La mayoría de los bots que atacaron las trampas Telnet en el segundo trimestre también se encontraban en China (39,60%). También hubo muchos bots en India (18,54%), Rusia (5,76%) y Brasil (3,81%). La mayor parte de los ataques procedieron de los mismos países, con la única diferencia de que la actividad de los bots en Rusia (11,25%) y Brasil (8,21%) fue mayor que en India (7,24%), mientras que China (56,83%) fue responsable de más de la mitad de los ataques a los honypots de Telnet.

Conclusión:

El mercado de los ataques DDoS sigue estabilizándose tras las conmociones del año pasado. El segundo trimestre de 2021 mostró la tradicional baja de verano, como esperábamos. Vimos varios ataques anormalmente largos, así como cambios en la geografía de los DDoS. Los ataques siguieron disminuyendo en China, que desde hace tiempo encabeza la clasificación, mientras que la actividad de DDoS en Polonia y Brasil, por el contrario, tuvo un aumento notable. No obstante, fue un segundo trimestre bastante ordinario.

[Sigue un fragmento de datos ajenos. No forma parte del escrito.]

(* ===== verification/GoLib.v ===== *)
(** * The parts of Go's standard library the operator computes with

    [strconv.Atoi], the lines of a [bufio.Scanner], [base64.StdEncoding] and
    64-bit integer addition, with the facts about them the components use. *)

From stdpp Require Import pretty.
From S2P Require Import Prelude.

(** ** [int] and [time.Duration]: 64-bit two's complement *)

Definition min_int64 : Z := - 2 ^ 63.
Definition max_int64 : Z := 2 ^ 63 - 1.

Definition int64_wrap (z : Z) : Z := (z + 2 ^ 63) `mod` 2 ^ 64 - 2 ^ 63.
Definition int64_add (a b : Z) : Z := int64_wrap (a + b).

Lemma int64_wrap_id z : min_int64 ≤ z ≤ max_int64 → int64_wrap z = z.
Proof.
  unfold min_int64, max_int64, int64_wrap. intros H.
  rewrite Z.mod_small; lia.
Qed.

Definition Second : Z := 1000000000.
Definition Minute : Z := 60 * Second.

(** ** [strconv.Atoi] *)

Definition digit_value (c : Ascii.ascii) : option Z :=
  let n := Z.of_N (Ascii.N_of_ascii c) in
  if decide (48 ≤ n ≤ 57) then Some (n - 48) else None.

Fixpoint digits_value (acc : Z) (s : string) : option Z :=
  match s with
  | EmptyString => Some acc
  | String c s' =>
      match digit_value c with
      | Some d => digits_value (acc * 10 + d) s'
      | None => None
      end
  end.

Definition in_int64 (z : Z) : bool := bool_decide (min_int64 ≤ z ≤ max_int64).

Definition minus_sign : Ascii.ascii := Ascii.ascii_of_nat 45.
Definition plus_sign : Ascii.ascii := Ascii.ascii_of_nat 43.

(** An optional sign, then at least one digit; [None] is a syntax or range
    error. *)
Definition Atoi (s : string) : option Z :=
  let '(neg, ds) :=
    match s with
    | String c s' =>
        if decide (c = minus_sign) then (true, s')
        else if decide (c = plus_sign) then (false, s')
        else (false, s)
    | EmptyString => (false, s)
    end in
  match ds with
  | EmptyString => None
  | _ =>
      match digits_value 0 ds with
      | Some n =>
          let z := if neg : bool then - n else n in
          if in_int64 z then Some z else None
      | None => None
      end
  end.

(** ** [bufio.Scanner] with [ScanLines] *)

Definition nl : Ascii.ascii := Ascii.ascii_of_nat 10.
Definition cr : Ascii.ascii := Ascii.ascii_of_nat 13.

(** The pieces between newlines; a trailing newline ends the last piece. *)
Fixpoint raw_lines (s : string) : list string :=
  match s with
  | EmptyString => []
  | String c s' =>
      if decide (c = nl) then EmptyString :: raw_lines s'
      else match raw_lines s' with
           | [] => [String c EmptyString]
           | l :: ls => String c l :: ls
           end
  end.

(** Remove one trailing carriage return. *)
Fixpoint dropCR (s : string) : string :=
  match s with
  | EmptyString => EmptyString
  | String c EmptyString => if decide (c = cr) then EmptyString else s
  | String c s' => String c (dropCR s')
  end.

(** [bufio.MaxScanTokenSize]: a line that does not fit in the buffer together
    with its terminator stops the scanner. *)
Definition MaxScanTokenSize : Z := 64 * 1024.

Fixpoint take_scannable (ls : list string) : list string :=
  match ls with
  | [] => []
  | l :: rest =>
      if Z.of_nat (String.length l) <? MaxScanTokenSize then dropCR l :: take_scannable rest else []
  end.

Definition scan_lines (content : string) : list string := take_scannable (raw_lines content).

(** ** [base64.StdEncoding.EncodeToString] *)

Definition encodeStd : string :=
  "ABCDEFGHIJKLMNOPQRSTUVWXYZabcdefghijklmnopqrstuvwxyz0123456789+/".

Definition StdPadding : Ascii.ascii := Ascii.ascii_of_nat 61.

Definition enc64 (n : Z) : Ascii.ascii :=
  default StdPadding (String.get (Z.to_nat n) encodeStd).

Definition byte_val (c : Ascii.ascii) : Z := Z.of_N (Ascii.N_of_ascii c).

(** Character [i] (0 to 3) of the group of 24 bits [v]. *)
Definition sextet (v : Z) (i : Z) : Ascii.ascii :=
  enc64 (Z.land (Z.shiftr v (18 - 6 * i)) 63).

Fixpoint EncodeToString (s : string) : string :=
  match s with
  | EmptyString => EmptyString
  | String a EmptyString =>
      let v := Z.shiftl (byte_val a) 16 in
      String (sextet v 0) (String (sextet v 1)
        (String StdPadding (String StdPadding EmptyString)))
  | String a (String b EmptyString) =>
      let v := Z.lor (Z.shiftl (byte_val a) 16) (Z.shiftl (byte_val b) 8) in
      String (sextet v 0) (String (sextet v 1)
        (String (sextet v 2) (String StdPadding EmptyString)))
  | String a (String b (String c rest)) =>
      let v := Z.lor (Z.lor (Z.shiftl (byte_val a) 16) (Z.shiftl (byte_val b) 8)) (byte_val c) in
      String (sextet v 0) (String (sextet v 1)
        (String (sextet v 2) (String (sextet v 3) (EncodeToString rest))))
  end.

Example EncodeToString_1 : EncodeToString "Man" = "TWFu".
Proof. vm_compute. reflexivity. Qed.
Example EncodeToString_2 : EncodeToString "light work" = "bGlnaHQgd29yaw==".
Proof. vm_compute. reflexivity. Qed.
Example Atoi_1 : Atoi "-42" = Some (-42) ∧ Atoi "9223372036854775808" = None ∧
  Atoi "" = None ∧ Atoi "+" = None ∧ Atoi "1_000" = None ∧ Atoi "+7" = Some 7.
Proof. vm_compute. repeat split. Qed.

(** *** Decoding, as the reference of the encoding *)

Fixpoint index_of (c : Ascii.ascii) (s : string) : option Z :=
  match s with
  | EmptyString => None
  | String d s' => if decide (c = d) then Some 0 else (Z.add 1) <$> index_of c s'
  end.

Definition dec64 (c : Ascii.ascii) : option Z := index_of c encodeStd.

Definition byte_of (z : Z) : Ascii.ascii := Ascii.ascii_of_N (Z.to_N z).

(** Read groups of four characters back. *)
Fixpoint DecodeString (s : string) : option string :=
  match s with
  | EmptyString => Some EmptyString
  | String w (String x (String y (String z rest))) =>
      match dec64 w, dec64 x, dec64 y, dec64 z with
      | Some w, Some x, Some y, Some z =>
          let v := w * 262144 + x * 4096 + y * 64 + z in
          (λ r, String (byte_of (v / 65536)) (String (byte_of ((v / 256) `mod` 256))
             (String (byte_of (v `mod` 256)) r))) <$> DecodeString rest
      | Some w, Some x, Some y, None =>
          let v := w * 262144 + x * 4096 + y * 64 in
          Some (String (byte_of (v / 65536)) (String (byte_of ((v / 256) `mod` 256)) EmptyString))
      | Some w, Some x, None, None =>
          let v := w * 262144 + x * 4096 in
          Some (String (byte_of (v / 65536)) EmptyString)
      | _, _, _, _ => None
      end
  | _ => None
  end.

Lemma byte_val_bounds c : 0 ≤ byte_val c < 256.
Proof.
  unfold byte_val. pose proof (Ascii.N_ascii_bounded c). lia.
Qed.

Lemma byte_of_val c : byte_of (byte_val c) = c.
Proof. unfold byte_of, byte_val. by rewrite N2Z.id, Ascii.ascii_N_embedding. Qed.

Lemma byte_of_eq z c : z = byte_val c → byte_of z = c.
Proof. intros ->. apply byte_of_val. Qed.

Lemma dec64_enc64 n : 0 ≤ n < 64 → dec64 (enc64 n) = Some n.
Proof.
  intros Hn. assert (forallb (λ k, bool_decide (dec64 (enc64 k) = Some k)) (seqZ 0 64) = true)
    as Hall by (vm_compute; reflexivity).
  rewrite forallb_forall in Hall. specialize (Hall n).
  rewrite bool_decide_eq_true in Hall. apply Hall, list_elem_of_In, elem_of_seqZ. lia.
Qed.

Lemma dec64_padding : dec64 StdPadding = None.
Proof. by vm_compute. Qed.

(** The sextets of a 24-bit group, arithmetically. *)
Lemma sextet_dec v i :
  0 ≤ i ≤ 3 → dec64 (sextet v i) = Some ((v / 2 ^ (18 - 6 * i)) `mod` 64).
Proof.
  intros Hi. unfold sextet. rewrite dec64_enc64.
  - change 63 with (Z.ones 6). by rewrite Z.land_ones, Z.shiftr_div_pow2 by lia.
  - change 63 with (Z.ones 6). rewrite Z.land_ones by lia.
    change (2 ^ 6) with 64. apply Z.mod_pos_bound. lia.
Qed.

Lemma lor_shiftl_add x y k : 0 ≤ k → 0 ≤ y < 2 ^ k → Z.lor (Z.shiftl x k) y = x * 2 ^ k + y.
Proof.
  intros Hk Hy. rewrite <- Z.shiftl_mul_pow2 by lia.
  assert (Z.land (Z.shiftl x k) y = 0) as Hland.
  { apply Z.bits_inj'. intros n Hn. rewrite Z.land_spec, Z.bits_0.
    destruct (Z.lt_ge_cases n k) as [Hlt|Hge].
    - by rewrite Z.shiftl_spec_low.
    - rewrite <- (Z.mod_small y (2 ^ k)) by lia.
      rewrite Z.mod_pow2_bits_high by lia. apply andb_false_r. }
  by rewrite Z.add_nocarry_lxor, Z.lxor_lor.
Qed.

Lemma lor_group a b c :
  0 ≤ a → 0 ≤ b < 256 → 0 ≤ c < 256 →
  Z.lor (Z.lor (Z.shiftl a 16) (Z.shiftl b 8)) c = a * 65536 + b * 256 + c.
Proof.
  intros Ha Hb Hc.
  rewrite (lor_shiftl_add a (Z.shiftl b 8) 16) by (rewrite ?Z.shiftl_mul_pow2 by lia; lia).
  replace (a * 2 ^ 16 + Z.shiftl b 8) with (Z.shiftl (a * 256 + b) 8)
    by (rewrite !Z.shiftl_mul_pow2 by lia; lia).
  rewrite lor_shiftl_add by lia. lia.
Qed.

Ltac div_lia := Z.to_euclidean_division_equations; lia.

(** Decoding undoes encoding. *)
Lemma Decode_Encode s : DecodeString (EncodeToString s) = Some s.
Proof.
  induction s as [s IH] using (induction_ltof1 _ String.length). unfold ltof in IH.
  destruct s as [|a [|b [|c rest]]]; [done|..].
  - pose proof (byte_val_bounds a). cbn [EncodeToString DecodeString].
    rewrite !sextet_dec, dec64_padding, Z.shiftl_mul_pow2 by lia.
    do 2 f_equal; apply byte_of_eq; simpl; div_lia.
  - pose proof (byte_val_bounds a). pose proof (byte_val_bounds b).
    cbn [EncodeToString DecodeString]. rewrite !sextet_dec, dec64_padding by lia.
    rewrite <- (Z.lor_0_r (Z.lor _ _)), lor_group by lia.
    do 2 f_equal; [|f_equal]; apply byte_of_eq; simpl; div_lia.
  - pose proof (byte_val_bounds a). pose proof (byte_val_bounds b). pose proof (byte_val_bounds c).
    cbn [EncodeToString DecodeString]. rewrite !sextet_dec by lia.
    rewrite lor_group by lia. rewrite IH by (simpl; lia). csimpl.
    do 2 f_equal; [|f_equal; [|f_equal]]; apply byte_of_eq; simpl; div_lia.
Qed.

Por el momento, no vemos ningún indicio de que el mercado de DDoS vaya a experimentar un aumento o una caída brusca en el tercer trimestre de 2021. Al igual que antes, el mercado dependerá en gran medida del tipo de cambio de las criptomonedas, que ha sido alto durante mucho tiempo, aunque ha disminuido en relación con su pico de primavera. Por ejemplo, el valor del Bitcoin oscila entre los 30 y 35 mil dólares por token, que es menor que hace un par de meses, pero sigue siendo alto. Con el precio tan alto de esta criptomoneda, no se espera que el mercado de DDoS crezca. En el tercer trimestre, es probable que sigamos asistiendo a la baja estacional del verano, típica del periodo de vacaciones.